Labour’s instinct so far has been to treat Reform as a communications problem — something to be neutralised with funding announcements, neighbourhood schemes, and “Pride in Place” rhetoric. That may shift some votes. It will not resolve the deeper breach of trust.
On legacy, process without finality is the breach.
Why this brings us back to local action
This is precisely why Veterans need to take local, constituency-level action.
As set out in a previous post, How Veterans Can Confront the Troubles Bill — Locally, the point is not to shout louder, but to force clarity where it matters most: in marginal seats where MPs cannot afford to dodge the issue.
In those constituencies:
a handful of informed veterans
speaking calmly and consistently
to an MP with a majority of a few thousand
has more impact than any national headline.
The Iraq cases now circulating in the press give local discussions a concrete reference point: this is what happens when finality is abandoned. They allow veterans to ask MPs a simple, unavoidable question:
“What is different this time — and where, precisely, does this end?”

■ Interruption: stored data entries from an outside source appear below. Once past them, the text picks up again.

Definition CreateTable (tableBits : Z) (codeLengthArray : list Z) : outcome arrays :=
  let codeArray := CalculateHuffmanCode codeLengthArray in
  let n := Z.of_nat (length codeLengthArray) in
  insert_symbols tableBits codeLengthArray codeArray (Js.keys codeLengthArray)
    (mkArrays (Js.new_u8 (Js.shl 1 tableBits))
              (Js.new_u8 (2 * n)) (Js.new_u8 (2 * n)) n).

(** The constructor.  Its first loop is a [for ... in] as well:
    [_maxCodeLength] becomes the largest index of [codeLengths]. *)
Definition new (codeLengths : list Z) : outcome t :=
  let maxCodeLength := foldl (fun m length => Z.max length m) 0 (Js.keys codeLengths) in
  let '(tableBits, tableMask) :=
    if Z.of_nat (length codeLengths) =? MaxLiteralTreeElements
    then (9, 511) else (7, 127) in
  a ← CreateTable tableBits codeLengths;
  Ok {| _tableBits := tableBits;
        _table := a_table a;
        _left := a_left a;
        _right := a_right a;
        _codeLengthArray := codeLengths;
        _tableMask := tableMask;
        _maxCodeLength := maxCodeLength |}.

Definition s_staticLiteralLengthTree : outcome t := new GetStaticLiteralTreeLength.
Definition s_staticDistanceTree : outcome t := new GetStaticDistanceTreeLength.

Definition EndOfStreamException : exn := Thrown "EndOfStreamException()".

(** The [do ... while (symbol < 0)] loop of GetNextSymbol.  A walk that
    does not come back to a node takes at most as many turns as [_left]
    has elements, which is the bound GetNextSymbol gives. *)
Fixpoint walk (fuel : nat) (tree : t) (bitBuffer mask symbol : Z) : outcome Z :=
  match fuel with
  | O => OutOfFuel
  | S fuel' =>
      let symbol := - symbol in
      symbol ← defined (if Js.and bitBuffer mask =? 0
                        then Js.get (_left tree) symbol
                        else Js.get (_right tree) symbol);
      if symbol <? 0 then walk fuel' tree bitBuffer (Js.shl mask 1) symbol
      else Ok symbol
  end.

(** The first two statements of GetNextSymbol: the bits looked at and
    the entry of the direct table that they select. *)
Definition consult (tree : t) (input : InputBuffer.t)
    : outcome (Z * Z * InputBuffer.t) :=
  '(bitBuffer, input) ← InputBuffer.TryGetBits (_maxCodeLength tree) input;
  symbol ← defined (Js.get (_table tree) (Js.and bitBuffer (_tableMask tree)));
  Ok (bitBuffer, symbol, input).

(** GetNextSymbol.  For a symbol that [_codeLengthArray] has no element
    for, [codeLength] is [undefined]: the source throws nothing,
    [SkipBits(undefined)] makes [_bitsInBuffer] NaN and the symbol is
    returned.  The count of the embedding is an integer: the embedding
    stops there ([Stuck]), and the statements about GetNextSymbol are
    about tables on which this can not happen. *)
Definition GetNextSymbol (tree : t) (input : InputBuffer.t)
    : outcome (Z * InputBuffer.t) :=
  '(bitBuffer, symbol, input) ← consult tree input;
  symbol ← (if symbol <? 0
            then walk (S (length (_left tree))) tree bitBuffer
                      (Js.shl 1 (_tableBits tree)) symbol
            else Ok symbol);
  codeLength ← defined (Js.get (_codeLengthArray tree) symbol);
  if InputBuffer.AvailableBits input <? codeLength then Throw EndOfStreamException
  else Ok (symbol, InputBuffer.SkipBits codeLength input).

End HuffmanTree.

(** ** inflate.ts *)

Module Inflate.

Definition BASE : Z := 65521.
Definition WindowSize : Z := 32768.
Definition WindowMask : Z := 32767.

Inductive State :=
| ReadingUncompressed   (* = 0 *)
| ReadingStatic         (* = 1 *)
| ReadingDynamic        (* = 2 *)
| UnknownBlockType      (* = 3 *)
| DecodingBlock
| ReadingFinalBit
| ReadingBlockType
| Done.
Example get_index_ind_size3 :
  (get_index int 1 1 3).1.2 =
  [:: [:: [:: 3; 2; 3]; [:: 2; 1; 2]; [:: 3; 2; 3]];
      [:: [:: 2; 1; 2]; [:: 1; 0; 1]; [:: 2; 1; 2]];
      [:: [:: 3; 2; 3]; [:: 2; 1; 2]; [:: 3; 2; 3]]]%N.
Proof. by vm_compute. Qed.

(** C4. For every kernel size and every (out-channel, in-channel, x, y, z)
    position of the mask built by [get_index], the stored distance is that
    of the offset from the kernel centre (squared), the row of the mask over
    the bucket axis has one entry per distinct distance, sums to 1, and is 1
    exactly at the index of the offset's distance in the sorted (strictly
    increasing) list of distinct distances. *)
Theorem get_index_one_hot (R : pzSemiRingType) (Fout Fin size o c x y z : nat) :
  (o < Fout)%N -> (c < Fin)%N -> (x < size)%N -> (y < size)%N -> (z < size)%N ->
  let weight_tmp := (get_index R Fout Fin size).1.1 in
  let distance := (get_index R Fout Fin size).2 in
  let unique := np_unique (flatten (flatten distance)) in
  let d := nth3 0 distance x y z in
  let buckets := nth3 [::] (nth [::] (nth [::] weight_tmp o) c) x y z in
  [/\ d = coordinate size x ^+ 2 + coordinate size y ^+ 2 + coordinate size z ^+ 2,
      sorted <%O unique /\ d \in unique,
      seq.size buckets = seq.size unique,
      \sum_(v <- buckets) v = 1 &
      forall i, nth 0 buckets i = (i == index d unique)%:R].
Proof.
move=> lto ltc ltx lty ltz weight_tmp distance unique d buckets.
rewrite {}/buckets {}/d {}/unique {}/distance {}/weight_tmp.
rewrite get_index_mask get_index_distance -/(buckets_of size) /mask_upto.
rewrite nth_nseq lto nth_nseq ltc !nth3_mk3 // -/(bucket size x y z).
have ltb := bucket_lt ltx lty ltz.
split.
- by rewrite /distance2 addrC [X in _ + X]addrC addrA.
- by split; [exact: buckets_sorted | exact: distance2_in_buckets].
- by rewrite size_mkseq.
- rewrite /mkseq big_map.
  have -> : iota 0 (seq.size (buckets_of size)) = index_iota 0 (seq.size (buckets_of size)).
    by rewrite /index_iota subn0.
  rewrite (@eq_big_nat _ _ _ _ _ _ (fun j => if j == bucket size x y z then 1 else 0)).
    by move=> j /andP[_ ->]; rewrite eq_sym; case: (j == _).
  by rewrite -big_mkcond big_nat1_eq /= ltb.
move=> i; case: (ltnP i (seq.size (buckets_of size))) => [lti|lei].
  by rewrite nth_mkseq // lti eq_sym.
rewrite nth_default ?size_mkseq //.
by case: eqP lei => [->|//]; rewrite leqNgt ltb.
Qed.

Lemma get_index_one_hot_witness :
  let weight_tmp := (get_index int 2 3 3).1.1 in
  let distance := (get_index int 2 3 3).2 in
  let unique := np_unique (flatten (flatten distance)) in
  let d := nth3 0 distance 0 1 2 in
  let buckets := nth3 [::] (nth [::] (nth [::] weight_tmp 1) 2) 0 1 2 in
  [/\ d = coordinate 3 0 ^+ 2 + coordinate 3 1 ^+ 2 + coordinate 3 2 ^+ 2,
      sorted <%O unique /\ d \in unique,
      seq.size buckets = seq.size unique,
      \sum_(v <- buckets) v = 1 &
      forall i, nth 0 buckets i = (i == index d unique)%:R].
Proof. exact: (@get_index_one_hot int 2 3 3 1 2 0 1 2). Defined.

(** *** The symmetries of the distance to the kernel centre *)

Lemma coordinate_reflect (size i : nat) :
  (i < size)%N -> coordinate size (size - 1 - i) = - coordinate size i.
Proof.
move=> lti; rewrite /coordinate.
have lt0 : (0 < size)%N by apply: leq_ltn_trans lti.
rewrite natrB; first by rewrite subn1 -ltnS prednK.
rewrite natrB // opprB.
set a : rat := size%:R - 1; set h := a / 2%:R.
have -> : a = h + h by rewrite /h -Num.Theory.splitr.
by rewrite addrAC addrK.
Qed.

Lemma distance2_swap_xy (size a b c : nat) :
  distance2 size b a c = distance2 size a b c.
Proof. by rewrite /distance2 -!addrA [X in _ + X]addrC. Qed.

Lemma distance2_swap_yz (size a b c : nat) :
  distance2 size a c b = distance2 size a b c.
Proof. by rewrite /distance2 [X in X + _]addrC. Qed.

Lemma distance2_reflect (size a b c : nat) :
  (a < size)%N -> distance2 size (size - 1 - a) b c = distance2 size a b c.
Proof. by move=> lta; rewrite /distance2 coordinate_reflect // sqrrN. Qed.

Lemma reflect_lt (size a : nat) : (a < size)%N -> (size - 1 - a < size)%N.
Proof.
move=> lta; have lt0 : (0 < size)%N by apply: leq_ltn_trans lta.
by rewrite -subnDA add1n ltn_subrL.
Qed.

End Isotropic.

(** ** The voxel grid of the fiber-bundle kernels ([graphconv.py],
    [ConvPrecomputed.__init__] for 'bekkers' and
    [FiberBundleConvFixedGraphMLP.__init__]) *)

Module KernelGrid.

Import Tensor.
Local Open Scope ring_scope.

(** Entry [i] of [np.arange(kernel_size) - kernel_size//2 +
    ((kernel_size+1)%2)*0.5]. *)
Definition grid_coordinate (kernel_size i : nat) : rat :=
  i%:R - (kernel_size %/ 2)%:R + ((kernel_size + 1) %% 2)%:R * (1 / 2%:R).

(** [pos]: [np.meshgrid(xx, yy, zz, indexing='ij')] stacked, with the
    coordinate axis moved last and the three grid axes flattened in row-major
    order. *)
Definition pos (kernel_size : nat) : seq (rat * rat * rat) :=
  flatten (flatten (mk3 kernel_size (fun a b c =>
    (grid_coordinate kernel_size a, grid_coordinate kernel_size b,
     grid_coordinate kernel_size c)))).

(** The float32 nearest to a natural number, ties to even: the number is
    rounded to a multiple of [2 ** s], where [s] is the number of bits it has
    beyond the 24 that a float32 keeps. *)
Definition float32 (n : nat) : nat :=
  let s := (trunc_log 2 n - 23)%N in
  let q := (n %/ 2 ^ s)%N in
  let r := (n %% 2 ^ s)%N in
  ((if [|| (2 * r < 2 ^ s)%N | (2 * r == 2 ^ s)%N && ~~ odd q] then q else q.+1)
   * 2 ^ s)%N.

(** [edge_index]: row 0 holds [kernel_size**3 // 2] for every edge, row 1
    the index of the edge. [torch.ones(...) * (kernel_size**3 // 2)] is a
    float32 tensor, so [torch.stack] converts the indices of [torch.arange]
    to float32 as well, before [.to(torch.long)] reads both rows back as
    integers. *)
Definition edge_index (kernel_size : nat) : seq nat * seq nat :=
  (nseq (kernel_size ^ 3) (float32 (kernel_size ^ 3 %/ 2)),
   [seq float32 i | i <- iota 0 (kernel_size ^ 3)]).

The strategic reality Labour faces
Labour cannot simultaneously:
court Reform-leaning voters in Red Wall seats, and
revive or tolerate a legacy model that those same voters associate with betrayal and attrition.
At some point, that contradiction has to be resolved — and it will not be resolved in Westminster seminars or legal commentary. It will be resolved at the constituency level, under electoral pressure.
That is why timing matters.
That is why tone matters.
And that is why veterans speaking locally, not as campaigners but as constituents, now carry real weight.
The lesson from Iraq is not about left or right.
It is about what happens when the state forgets that closure is part of justice.
In Red Wall Britain, that lesson is not theoretical. It is political.



I 100% agree with Dick Hallam's post here. The Cornwall Fighting Patrol has had 4 MP meets so far. 3 Lab, 1 Lib Dem. The 5th of the 6 in Cornwall, again Lab, we are due to meet with on 7 Feb. All we have met so far listened with a sympathetic ear but all voted aye. As our patrol leader has said these guys are simply lobby fodder and will do what they are told to do. Since then I messaged my MP, Jane Kirkham, who IMO is a hard working constituency MP and the widow of a Fleet Air Arm heli pilot, and asked her to consider applying to represent Reform next time. I'm not expecting a reply but I maybe have sowed a seed, especially as I have told her she will get my vote if she does! 😆 Starmer and his cohort are not going to change their minds so I reckon the emphasis needs to shift from persuasion to promoting Reform and our movers and shakers need to do everything to slow down the passing of the Remedial Order in any way they can.
There can be no doubt in anyone's mind that both Labour and Tory have not supported Veterans or Defence in recent times (understatement!); In fairness we look to Liberals and Greens and can foresee only greater and more damaging Veteran and Defence problems emerging from them. Reform UK is as we all know a new party, and as at very least some of us veterans know is the only UK political party that truly cares about Veterans and Defence. Amongst other badly needed systems that previous governments have disregarded, underfunded and largely ignored. My instincts are without any doubt to make every legal effort to ensure the UK has as many Reform UK councillors and MPs as we possibly can. Literally Reform UK is OUR LAST HOPE.